TASK:
Every line from the one containing "From S2P Require Import Prelude" to the final line of the material below must be reproduced exactly; leave out all other lines.

DATA FOR THIS EXERCISE:
Lemma write_loop_out f m : (0 < waits)%nat -> 0 <= va -> va + n <= KERNBASE -> forall i s x free,
  holds_only (L_pipe p) s -> wr_ctx f s x free -> 0 <= i -> i + Z.of_nat m = n ->
  wr_out f waits (f <$> seqZ i (Z.of_nat m)) (contents x)
    (bindr (pipewrite_loop p (from_user va) i m s) write_end).
Proof.
  intros Hw Hva Hend. induction m as [|m IH]; intros i s x free Hh Hc Hi Hn.
  - destruct (leave_run (Ch_nread p) s n Hh) as (s' & E & Efs & _ & Hl & Hno).
    cbn [pipewrite_loop bindr ret]. unfold write_end. cbn [negb]. rewrite E.
    destruct (wc_pipe _ _ _ _ Hc) as [Hx Hok].
    eapply (W_done _ _ _ _ _ x); [split; [by rewrite Efs|done]|by rewrite app_nil_r|done|done].
  - cbn [pipewrite_loop]. unfold bind at 1. rewrite bindr_assoc. unfold pipe_room.
    rewrite Nat2Z.inj_succ, seqZ_cons, fmap_cons, Z.pred_succ by lia.
    apply (room_out f) with free; [done| | |done|done]; clear s x free Hh Hc; intros w s x free Hh Hc Hq.
    + cbn [negb]. rewrite (bind_ok _ _ _ _ _ (user_byte f s x free i Hc Hva Hend ltac:(lia))).
      pose proof (wc_pipe _ _ _ _ Hc) as [Hx Hok]. rewrite (bind_ok _ _ _ _ _ (upd_pipe_run p _ x s Hx)).
      apply wr_out_cons; [|done]. change ([f i] !!! 0%nat) with (f i). rewrite <- contents_put by done.
      apply IH with free; [by destruct Hh| |lia|lia]. destruct Hc as [[] _ ?]. split; [by split| |done].
      split; [apply put_pipe_get|by apply put_ok].
    + intros Hwhy. destruct (abandon_run s Hh) as (s' & E & Efs & Ept & Hl).
      cbn [negb bindr ret]. unfold write_end. cbn [negb]. rewrite E.
      destruct (wc_pipe _ _ _ _ Hc) as [Hx Hok].
      eapply (W_fail f w [] _ _ _ x); try done; [split; [by rewrite Efs|done]|by rewrite app_nil_r|].
      unfold pr_at. by rewrite Ept.
Qed.

(** The reader's buffer is writable. *)
Record rd_ctx (s : kst) (x : pipe) (free : list Z) : Prop := {
  rc_user : user_ctx s q free;
  rc_pipe : pipe_is s x;
  rc_buf : forall j, 0 <= j < n -> user_writable (mem (k_mm s)) (pgdir (pr_at q s)) (va + j) }.

(** Between the states the bytes [bs] were stored at [va] of the process, and
    nothing else. *)
Definition delivered (bs : list Z) (s s' : kst) : Prop :=
  exists free m m', uwrite (pgdir (pr_at q s)) va bs free m m' /\
    mem m = mem (k_mm s) /\ mem m' = mem (k_mm s').

(** A read of [n] bytes when the pipe is [x]: the oldest bytes are delivered,
    [n] of them or all there are; none only if no writer is left; or the pipe
    is empty and the read fails since the reader is killed; or the reader
    sleeps and is then a read again. *)
Inductive rd_out : nat -> kst -> pipe -> res kst Z -> Prop :=
| R_done w s x s' x' k :
    k = Nat.min (Z.to_nat n) (length (contents x)) -> contents x <> [] \/ writeopen x = false ->
    pipe_is s' x' -> contents x' = drop k (contents x) -> delivered (take k (contents x)) s s' ->
    held (get_cpu s') = [] -> nobody_on (Ch_nwrite p) s' ->
    rd_out w s x (Ok (Z.of_nat k) s')
| R_fail w s x s' :
    contents x = [] -> killed (pr_at q s') <> 0 -> pipe_is s' x -> held (get_cpu s') = [] ->
    rd_out w s x (Ok (-1) s')
| R_sleep w s x s1 k :
    contents x = [] -> writeopen x = true -> pipe_is s1 x -> sleeps_on (Ch_nread p) s1 ->
    (forall s2 x2 free2, holds_only L_ptable s2 -> rd_ctx s2 x2 free2 -> rd_out w s2 x2 (k s2)) ->
    rd_out (S w) s x (Sched s1 k)
| R_often s x : rd_out 0 s x NoFuel.

Lemma rd_ctx_moved s s' x free free' :
  rd_ctx s x free -> user_ctx s' q free' -> k_fs s' = k_fs s -> mem (k_mm s') = mem (k_mm s) ->
  pgdir (pr_at q s') = pgdir (pr_at q s) -> rd_ctx s' x free'.
Proof.
  intros [_ [H1 H2] H3] Hu E1 E2 E3. split; [done|split; [by rewrite E1|done]|]. by rewrite E2, E3.
Qed.

(** The outcome depends on the memory and the page table of the start only. *)
Lemma rd_out_from w s s' x r :
  mem (k_mm s') = mem (k_mm s) -> pgdir (pr_at q s') = pgdir (pr_at q s) ->
  rd_out w s' x r -> rd_out w s x r.
Proof.
  intros E1 E2 Hr. inversion Hr as [? ? ? y x' k H1 H2 H3 H4 (fr & m & m' & D1 & D2 & D3)| | |]; subst.
  - eapply R_done; try done. exists fr, m, m'. rewrite <- E2. split_and!; [done|by rewrite D2|done].
  - by eapply R_fail.
  - by eapply R_sleep.
  - apply R_often.
Qed.

Lemma no_contents x : contents x = [] <-> fill x = 0.
Proof.
  pose proof (contents_length x) as El. pose proof (fill_range x).
  destruct (contents x); simpl in *; split; intros; (done || lia).
Qed.

(** The waiting of a reader. *)
Lemma data_out (K : bool -> kst -> res kst Z) :
  (forall w s x free, holds_only (L_pipe p) s -> rd_ctx s x free -> contents x <> [] \/ writeopen x = false ->
     rd_out w s x (K true s)) ->
  (forall w s x free, holds_only (L_pipe p) s -> rd_ctx s x free -> contents x = [] ->
     killed (pr_at q s) <> 0 -> rd_out w s x (K false s)) ->
  forall w s x free, holds_only (L_pipe p) s -> rd_ctx s x free ->
  rd_out w s x (bindr (loop w (data_body p) tt s) K).
Proof.
  intros Hdata Hfail. induction w as [|w IH]; intros s x free Hh Hc; [apply R_often|].
  pose proof Hc as [Hu [Hx Hok] _]. pose proof (holds_wf _ _ Hh) as Hwf. cbn [loop]. unfold bind at 1, data_body at 1.
  rewrite (bind_ok _ _ _ _ _ (get_pipe_run p x s Hx)), empty_test by done.
  destruct (Z.eqb_spec (fill x) 0) as [E|E]; cbn [andb].
  2:{ cbn [bindr]. eapply Hdata; try done. left. by rewrite no_contents. }
  apply no_contents in E. destruct (writeopen x) eqn:Hwo; [|eapply Hdata; try done; by right].
  erewrite bind_ok by (apply me_run; [done|apply Hu]). rewrite (holds_touch _ _ Hh).
  erewrite bind_ok by (unfold gets; reflexivity).
  destruct (Z.eqb_spec (killed (pr_at q s)) 0) as [Hk|Hk]; cbn [negb]; [|by eapply Hfail].
  destruct (sleep_there (Ch_nread p) s free Hh Hu) as (s1 & k & Es & Hsl & Efs & _ & Hres).
  erewrite bind_sched by exact Es. cbn [bindr].
  eapply R_sleep; try done; [split; [by rewrite Efs|done]|].
  intros s2 x2 free2 Hh2 Hc2. pose proof Hc2 as [Hu2 _ _].
  destruct (Hres s2 free2 Hh2 Hu2) as (s3 & E3 & Hh3 & Hu3 & Efs3 & Em3 & Epg3). rewrite E3. cbn [bindr].
  apply (rd_out_from _ s2 s3); [done|done|]. eapply IH; [done|]. by eapply rd_ctx_moved.
Qed.
(* ===== verification/BioWp.v ===== *)
(** * Running the buffer cache

    Equations for sleep-locks and for [iderw], then specifications of
    [bread], [bwrite] and [brelse] in terms of what the cache stands for: a
    function [V] from block numbers to blocks, of which the disk and the
    buffers hold parts ([bcache]). *)

From S2P Require Import Prelude Machine StringC Spinlock Kalloc Vm VmWalk VmMap VmUser VmKern.
From S2P Require Import VmAlloc VmCopy Kernel Sleep Bio Log Inode Console Fs Pipe File Proc.
From S2P Require Import Exec Sysfile KernelWp Mmap Trap MmapWp ProcProps.

(** ** Tables of the file system *)

Lemma upd_buf_buf i f g s : upd_buf i f (upd_buf i g s) = upd_buf i (fun x => f (g x)) s.
Proof.
  unfold upd_buf, upd_k_fs, upd_bufs. cbn -[alter]. do 2 f_equal. by rewrite list_alter_alter_eq.
Qed.

Lemma upd_buf_ext i f g s : f (buf_at i s) = g (buf_at i s) -> upd_buf i f s = upd_buf i g s.
Proof.
  intros E. unfold upd_buf, upd_k_fs, upd_bufs. do 2 f_equal. apply list_alter_ext; [|done].
  intros x Hx. unfold buf_at in E. by rewrite (list_lookup_total_correct _ _ _ Hx) in E.
Qed.

Lemma buf_at_upd i f s :
  (i < length (bufs (k_fs s)))%nat -> buf_at i (upd_buf i f s) = f (buf_at i s).
Proof. intros Hi. unfold buf_at. simpl. by apply alter_total_eq. Qed.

OUTPUT BELOW:
From S2P Require Import Prelude Machine StringC Spinlock Kalloc Vm VmWalk VmMap VmUser VmKern.
From S2P Require Import VmAlloc VmCopy Kernel Sleep Bio Log Inode Console Fs Pipe File Proc.
From S2P Require Import Exec Sysfile KernelWp Mmap Trap MmapWp ProcProps.

(** ** Tables of the file system *)

Lemma upd_buf_buf i f g s : upd_buf i f (upd_buf i g s) = upd_buf i (fun x => f (g x)) s.
Proof.
  unfold upd_buf, upd_k_fs, upd_bufs. cbn -[alter]. do 2 f_equal. by rewrite list_alter_alter_eq.
Qed.

Lemma upd_buf_ext i f g s : f (buf_at i s) = g (buf_at i s) -> upd_buf i f s = upd_buf i g s.
Proof.
  intros E. unfold upd_buf, upd_k_fs, upd_bufs. do 2 f_equal. apply list_alter_ext; [|done].
  intros x Hx. unfold buf_at in E. by rewrite (list_lookup_total_correct _ _ _ Hx) in E.
Qed.

Lemma buf_at_upd i f s :
  (i < length (bufs (k_fs s)))%nat -> buf_at i (upd_buf i f s) = f (buf_at i s).
Proof. intros Hi. unfold buf_at. simpl. by apply alter_total_eq. Qed.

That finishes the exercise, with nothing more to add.